- **Records for processing**
(* ===== verification/ProcessSyscalls.v ===== *)
(** * Process system calls ([src/x86_64/multitask/process_syscalls.c])

    [frame] is the address of the [syscall_frame] on the kernel stack of the caller.
    A call that blocks answers [SBlocked] with the rest of its loop, which runs when
    the thread is scheduled again.  The [printk] of free frame counts is left out. *)

From S2P Require Import Prelude Links Kernel RoundRobin TaskQueue ProcessTree Mutex Multitask.

(** Offsets in [struct syscall_frame]. *)
Definition F_r10 : Z := 56.
Definition F_rdi : Z := 80.
Definition F_rsi : Z := 88.
Definition F_rdx : Z := 96.
Definition F_rax : Z := 112.
Definition F_rip : Z := 136.
Definition F_rsp : Z := 160.

Section process_syscalls.
Context {E : Type} `{!KernelEnv E, !TaskLayout}.
Local Abbreviation MK := (M (kst E)).

(** [elf_load_program] on the file system [proc_root]; [None] while there is none. *)
Variable proc_root : option (list Z → M E (option elf_image)).

Definition frame_get (frame field : Z) : MK Z := lift (ke_load64 (u64 (frame + field))).
Definition frame_set (frame field v : Z) : MK unit := lift (ke_store64 (u64 (frame + field)) v).

(** [!curr_proc || !curr_proc->owner], and the owner. *)
Definition caller_owner : MK (option Z) :=
  curr <- gets curr_proc ;;
  if curr =? 0 then ret None else
  t <- thread curr ;;
  if owner t =? 0 then ret None else ret (Some (owner t)).

Definition syscall_yield : MK Z := PROC_reschedule ;; ret 0.

(** The result of [PROC_exit_current_thread], converted to [uint64_t]. *)
Definition syscall_exit (frame : Z) : MK Z :=
  rdi <- frame_get frame F_rdi ;;
  r <- PROC_exit_current_thread (i32 rdi) true ;;
  ret (u64 r).

Definition syscall_thread_exit (frame : Z) : MK Z :=
  rdi <- frame_get frame F_rdi ;;
  r <- PROC_exit_current_thread (i32 rdi) false ;;
  ret (u64 r).

Fixpoint free_threads_loop (fuel : nat) (t : Z) : MK unit :=
  match fuel with
  | O => no_fuel
  | S fuel =>
      if t =? 0 then ret tt else
      c <- thread t ;;
      PROC_free_thread t ;;
      free_threads_loop fuel (next_thread c)
  end.

(** A zombie child is taken off the list, its status stored and its memory freed. *)
Definition reap (frame parent_ child : Z) : MK Z :=
  c <- process child ;;
  status_ptr <- frame_get frame F_rdi ;;
  (if status_ptr =? 0 then ret tt else lift (ke_store32 status_ptr (p_exit_status c))) ;;
  PROC_unlink_process_child parent_ child ;;
  n <- gets (λ s, size (thread_at s)) ;;
  free_threads_loop (S n) (threads c) ;;
  PROC_free_process child ;;
  ret (pid c).

(** The loop of [syscall_wait]: a turn looks for a zombie, and blocks when there is none. *)
Definition wait_check (frame parent_ : Z) : MK (option Z) :=
  child <- PROC_find_zombie_child parent_ ;;
  if negb (child =? 0) then r <- reap frame parent_ child ;; ret (Some r) else
  p <- process parent_ ;;
  if first_child p =? 0 then ret (Some MINUS_ONE) else ret None.

Definition wait_block (frame parent_ sp : Z) : MK sysres :=
  CLI ;;
  PROC_block_on (Some (QChildExit parent_)) true sp ;;
  ret (SBlocked (KWait frame)).

Definition wait_turn (frame parent_ sp : Z) : MK sysres :=
  r <- wait_check frame parent_ ;;
  match r with
  | Some r => ret (SDone r)
  | None => wait_block frame parent_ sp
  end.

Definition syscall_wait (frame sp : Z) : MK sysres :=
  o <- caller_owner ;;
  match o with
  | None => ret (SDone MINUS_ONE)
  | Some parent_ => wait_turn frame parent_ sp
  end.

(** The second half of [syscall_exec]: the process moves to the new address space. *)
Definition exec_image (frame owner_ : Z) (image : elf_image) : MK unit :=
  o <- process owner_ ;;
  CLI ;;
  upd_process owner_ (set_cr3 (im_cr3 image)) ;;
  curr <- gets curr_proc ;;
  upd_thread curr (set_ustack (im_ustack_base image)) ;;
  lift (ke_switch_p4 (im_cr3 image)) ;;
  p4 <- gets (λ s, ke_kernel_p4 (env s)) ;;
  (if negb (cr3 o =? 0) && negb (cr3 o =? p4) && negb (cr3 o =? im_cr3 image)
   then lift (ke_destroy_userspace (cr3 o)) else ret tt) ;;
  STI ;;
  frame_set frame F_rip (im_entry image) ;;
  frame_set frame F_rsp (im_ustack_top image) ;;
  frame_set frame F_rdi 0 ;;
  frame_set frame F_rsi 0 ;;
  frame_set frame F_rdx 0.

Definition syscall_exec (frame : Z) : MK Z :=
  match proc_root with
  | None => ret MINUS_ONE
  | Some elf_load_program =>
      w <- caller_owner ;;
      match w with
      | None => ret MINUS_ONE
      | Some owner_ =>
          o <- process owner_ ;;
          if negb (live_threads o =? 1) then ret MINUS_ONE else
          rdi <- frame_get frame F_rdi ;;
          f <- PROC_copy_user_string rdi 128 ;;
          match f with
          | None => ret MINUS_ONE
          | Some filename =>
              i <- lift (elf_load_program filename) ;;
              match i with
              | None => ret MINUS_ONE
              | Some image => exec_image frame owner_ image ;; ret 0
              end
          end
      end
  end.

(** [memcpy] of bytes on the kernel's stacks. *)
Definition copy_bytes (dst src n : Z) : MK unit :=
  for_each (seqZ 0 n) (λ i, b <- lift (ke_load8 (src + i)) ;; lift (ke_store8 (dst + i) b)).

(** [free_thread_node] and [free_process_node] are the [kfree] of the error paths. *)
Definition free_thread_node (t : Z) : MK unit :=
  lift (ke_kfree t) ;; modify (λ s, set_thread_at (delete t (thread_at s)) s).
Definition free_process_node (p : Z) : MK unit :=
  lift (ke_kfree p) ;; modify (λ s, set_process_at (delete p (process_at s)) s).

(** The child's stack is a copy of the caller's from [frame] up, with 0 in rax. *)
Definition fork_child (frame parent_thread child kstack_ offset : Z) : MK unit :=
  t <- thread parent_thread ;;
  copy_bytes (u64 (kstack_ + offset)) (u64 (kstack t + offset)) (DEFAULT_STACK_BYTES - offset) ;;
  upd_thread child (set_kstack kstack_) ;;
  upd_thread child (set_ustack (ustack t)) ;;
  upd_thread child (set_stacksize (stacksize t)) ;;
  let child_frame := u64 (kstack_ + offset) in
  frame_set child_frame F_rax 0 ;;
  upd_thread child (set_rsp child_frame).

Definition clone_process (frame : Z) : MK Z :=
  parent_thread <- gets curr_proc ;;
  w <- caller_owner ;;
  match w with
  | None => ret MINUS_ONE
  | Some parent_ =>
      o <- process parent_ ;;
      p4 <- gets (λ s, ke_kernel_p4 (env s)) ;;
      if (cr3 o =? 0) || (cr3 o =? p4) || negb (live_threads o =? 1) then ret MINUS_ONE else
      child_cr3 <- lift (ke_clone_userspace (cr3 o)) ;;
      if child_cr3 =? 0 then ret MINUS_ONE else
      child_process <- lift (ke_kmalloc process_bytes) ;;
      if child_process =? 0 then lift (ke_destroy_userspace child_cr3) ;; ret MINUS_ONE else
      zero_process_at child_process ;;
      PROC_init_process child_process parent_ child_cr3 ;;
      child <- lift (ke_kmalloc thread_bytes) ;;
      if child =? 0 then
        free_process_node child_process ;; lift (ke_destroy_userspace child_cr3) ;; ret MINUS_ONE else
      zero_thread_at child ;;
      PROC_init_thread child child_process ;;
      kstack_ <- lift (ke_kmalloc DEFAULT_STACK_BYTES) ;;
      if kstack_ =? 0 then
        free_thread_node child ;; free_process_node child_process ;; lift (ke_destroy_userspace child_cr3) ;; ret MINUS_ONE else
      t <- thread parent_thread ;;
      let frame_offset := u64 (frame - kstack t) in
      if DEFAULT_STACK_BYTES <=? frame_offset then
        lift (ke_kfree kstack_) ;; free_thread_node child ;; free_process_node child_process ;;
        lift (ke_destroy_userspace child_cr3) ;; ret MINUS_ONE else
      fork_child frame parent_thread child kstack_ frame_offset ;;
      PROC_link_thread child_process child ;;
      PROC_link_process_child parent_ child_process ;;
      rr_admit child ;;
      c <- process child_process ;;
      ret (pid c)
  end.

Definition clone_thread (frame : Z) : MK Z :=
  child_stack_top <- frame_get frame F_rsi ;;
  entry <- frame_get frame F_rdx ;;
  arg <- frame_get frame F_r10 ;;
  w <- caller_owner ;;
  match w with
  | None => ret MINUS_ONE
  | Some owner_ =>
      if (child_stack_top =? 0) || (entry =? 0) then ret MINUS_ONE else
      o <- process owner_ ;;
      p4 <- gets (λ s, ke_kernel_p4 (env s)) ;;
      if (cr3 o =? 0) || (cr3 o =? p4) then ret MINUS_ONE else
      child <- lift (ke_kmalloc thread_bytes) ;;
      if child =? 0 then ret MINUS_ONE else
      zero_thread_at child ;;
      PROC_init_thread child owner_ ;;
      PROC_link_thread owner_ child ;;
      r <- PROC_setup_uthread child entry arg child_stack_top ;;
      if r <? 0 then
        PROC_unlink_thread owner_ child ;;
        drop_live_thread owner_ ;;
        PROC_free_thread child ;;
        ret MINUS_ONE
      else
        rr_admit child ;;
        c <- thread child ;;
        ret (tid c)
  end.

Definition syscall_clone (frame : Z) : MK Z :=
  rdi <- frame_get frame F_rdi ;;
  if rdi =? CLONE_PROCESS then clone_process frame else
  if rdi =? CLONE_THREAD then clone_thread frame else ret MINUS_ONE.

Definition syscall_fork (frame : Z) : MK Z :=
  frame_set frame F_rdi CLONE_PROCESS ;;
  frame_set frame F_rsi 0 ;;
  frame_set frame F_rdx 0 ;;
  frame_set frame F_r10 0 ;;
  syscall_clone frame.

Definition syscall_getpid : MK Z :=
  w <- caller_owner ;;
  match w with
  | None => ret 0
  | Some owner_ => o <- process owner_ ;; ret (pid o)
  end.

Definition syscall_gettid : MK Z :=
  curr <- gets curr_proc ;;
  if curr =? 0 then ret 0 else
  t <- thread curr ;;
  ret (tid t).

(** The loop of [syscall_thread_join]: the target is looked up and tested; a zombie is
    taken off the list of threads and freed. *)
Definition join_check (tid_ status_ptr owner_ : Z) : MK (option Z) :=
  target <- PROC_find_thread owner_ tid_ ;;
  if target =? 0 then ret (Some MINUS_ONE) else
  c <- thread target ;;
  if bool_decide (run_state c = PROC_ZOMBIE) then
    (if status_ptr =? 0 then ret tt else lift (ke_store32 status_ptr (exit_status c))) ;;
    PROC_unlink_thread owner_ target ;;
    PROC_free_thread target ;;
    ret (Some tid_)
  else ret None.

Definition join_block (tid_ status_ptr owner_ sp : Z) : MK sysres :=
  CLI ;;
  PROC_block_on (Some (QThreadExit owner_)) true sp ;;
  ret (SBlocked (KJoin tid_ status_ptr)).

Definition join_turn (tid_ status_ptr owner_ sp : Z) : MK sysres :=
  r <- join_check tid_ status_ptr owner_ ;;
  match r with
  | Some r => ret (SDone r)
  | None => join_block tid_ status_ptr owner_ sp
  end.

Definition syscall_thread_join (frame sp : Z) : MK sysres :=
  tid_ <- frame_get frame F_rdi ;;
  status_ptr <- frame_get frame F_rsi ;;
  w <- caller_owner ;;
  match w with
  | None => ret (SDone MINUS_ONE)
  | Some owner_ =>
      curr <- gets curr_proc ;;
      t <- thread curr ;;
      if tid_ =? tid t then ret (SDone MINUS_ONE) else join_turn tid_ status_ptr owner_ sp
  end.
End process_syscalls.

- **Task to carry out**
Copy out, word for word, the part of the entries above that begins at the line with "Definition F_rax : Z := 112." and ends at the line with "Definition frame_get (frame", including both.

- **Solution for this problem**
Definition F_rax : Z := 112.
Definition F_rip : Z := 136.
Definition F_rsp : Z := 160.

Section process_syscalls.
Context {E : Type} `{!KernelEnv E, !TaskLayout}.
Local Abbreviation MK := (M (kst E)).

(** [elf_load_program] on the file system [proc_root]; [None] while there is none. *)
Variable proc_root : option (list Z → M E (option elf_image)).

Definition frame_get (frame field : Z) : MK Z := lift (ke_load64 (u64 (frame + field))).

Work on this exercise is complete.